Assignment
Exactly as written, retype all of the records that come next.

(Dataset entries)
□ □ □ □ □
(** * test-at-scale: the task-lifecycle pipeline and the discovery dispatcher

    A shallow embedding of [pkg/core] (the pipeline: [Start],
    [runOldVersion], [runNewVersion], [runDiscoveryForEachSubModule]), of
    [pkg/testdiscoveryservice] ([Discover], [DiscoverV2], [updateResult])
    and of [pkg/gitmanager] ([Clone] and the functions it calls).

    Go code that talks to collaborators is written in a small free monad
    [prog]: a program is a tree whose nodes are the calls the Go code makes
    and whose branches are the values those calls may return.  A program is
    run against a [World] (the collaborators), either alone ([run]) or as
    the main goroutine of a pool of goroutines ([step]).  The process of
    [Start] runs the statements of [Start] and its deferred function in the
    main goroutine, beside the goroutines it launches ([Start_step]). *)

From stdpp Require Import base option list list_numbers gmap strings fin_maps.

From Stdlib Require Import ZArith Lia Ascii.

Open Scope string_scope.

Open Scope list_scope.

Open Scope Z_scope.

(** ** Values declared outside the embedded files

    Constants of the packages [global], [errs] and [core] and two functions
    of Go's library that the embedded code uses; they are taken as
    parameters. *)
Record Globals := {
  GenericErrRemark : string;        (* errs.GenericErrRemark.Error() *)
  ErrGitDiffNotFoundMsg : string;   (* errs.ErrGitDiffNotFound.Error() *)
  FileRemoved : Z;                  (* core.FileRemoved *)
  RepoDir : string;                 (* global.RepoDir *)
  OauthSecretPath : string;
  RepoSecretPath : string;
  CodeCoverageDir : string;
  BlockTestFileLocation : string;
  InstallRunnerCmds : list string;
  NeuronHost : string;
  FrameworkRunnerMap : gmap string string;
  path_Join : string → string → string;             (* path.Join *)
  filepath_Join : list string → string;             (* filepath.Join *)
}.

(** ** Package errs and Go's error values *)
Module errs.

(** An error value: the two sentinels the pipeline tests for, the
    [*errs.StatusFailed] struct, an error made from a message
    ([errs.New], [errors.New]) and an error wrapping another one
    ([fmt.Errorf] with [%w]). *)
Inductive error :=
| Canceled                                   (* context.Canceled *)
| ErrGitDiffNotFound
| StatusFailed (Remark : string)
| New (msg : string)
| Wrap (msg : string) (inner : error).

Global Instance error_eq_dec : EqDecision error.
Proof. solve_decision. Defined.

(** Modelled from the spec: the [Error] method of [*errs.StatusFailed] is
    declared outside the embedded files; the spec calls the remark "the
    failure's own message", so the method returns the [Remark] field. *)
Definition Error (G : Globals) (e : error) : string :=
  match e with
  | Canceled => "context canceled"
  | ErrGitDiffNotFound => ErrGitDiffNotFoundMsg G
  | StatusFailed r => r
  | New m => m
  | Wrap m _ => m
  end.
□ □ □ □ □
Problem solution
(** * test-at-scale: the task-lifecycle pipeline and the discovery dispatcher

    A shallow embedding of [pkg/core] (the pipeline: [Start],
    [runOldVersion], [runNewVersion], [runDiscoveryForEachSubModule]), of
    [pkg/testdiscoveryservice] ([Discover], [DiscoverV2], [updateResult])
    and of [pkg/gitmanager] ([Clone] and the functions it calls).

    Go code that talks to collaborators is written in a small free monad
    [prog]: a program is a tree whose nodes are the calls the Go code makes
    and whose branches are the values those calls may return.  A program is
    run against a [World] (the collaborators), either alone ([run]) or as
    the main goroutine of a pool of goroutines ([step]).  The process of
    [Start] runs the statements of [Start] and its deferred function in the
    main goroutine, beside the goroutines it launches ([Start_step]). *)

From stdpp Require Import base option list list_numbers gmap strings fin_maps.

From Stdlib Require Import ZArith Lia Ascii.

Open Scope string_scope.

Open Scope list_scope.

Open Scope Z_scope.

(** ** Values declared outside the embedded files

    Constants of the packages [global], [errs] and [core] and two functions
    of Go's library that the embedded code uses; they are taken as
    parameters. *)
Record Globals := {
  GenericErrRemark : string;        (* errs.GenericErrRemark.Error() *)
  ErrGitDiffNotFoundMsg : string;   (* errs.ErrGitDiffNotFound.Error() *)
  FileRemoved : Z;                  (* core.FileRemoved *)
  RepoDir : string;                 (* global.RepoDir *)
  OauthSecretPath : string;
  RepoSecretPath : string;
  CodeCoverageDir : string;
  BlockTestFileLocation : string;
  InstallRunnerCmds : list string;
  NeuronHost : string;
  FrameworkRunnerMap : gmap string string;
  path_Join : string → string → string;             (* path.Join *)
  filepath_Join : list string → string;             (* filepath.Join *)
}.

(** ** Package errs and Go's error values *)
Module errs.

(** An error value: the two sentinels the pipeline tests for, the
    [*errs.StatusFailed] struct, an error made from a message
    ([errs.New], [errors.New]) and an error wrapping another one
    ([fmt.Errorf] with [%w]). *)
Inductive error :=
| Canceled                                   (* context.Canceled *)
| ErrGitDiffNotFound
| StatusFailed (Remark : string)
| New (msg : string)
| Wrap (msg : string) (inner : error).

Global Instance error_eq_dec : EqDecision error.
Proof. solve_decision. Defined.

(** Modelled from the spec: the [Error] method of [*errs.StatusFailed] is
    declared outside the embedded files; the spec calls the remark "the
    failure's own message", so the method returns the [Remark] field. *)
Definition Error (G : Globals) (e : error) : string :=
  match e with
  | Canceled => "context canceled"
  | ErrGitDiffNotFound => ErrGitDiffNotFoundMsg G
  | StatusFailed r => r
  | New m => m
  | Wrap m _ => m
  end.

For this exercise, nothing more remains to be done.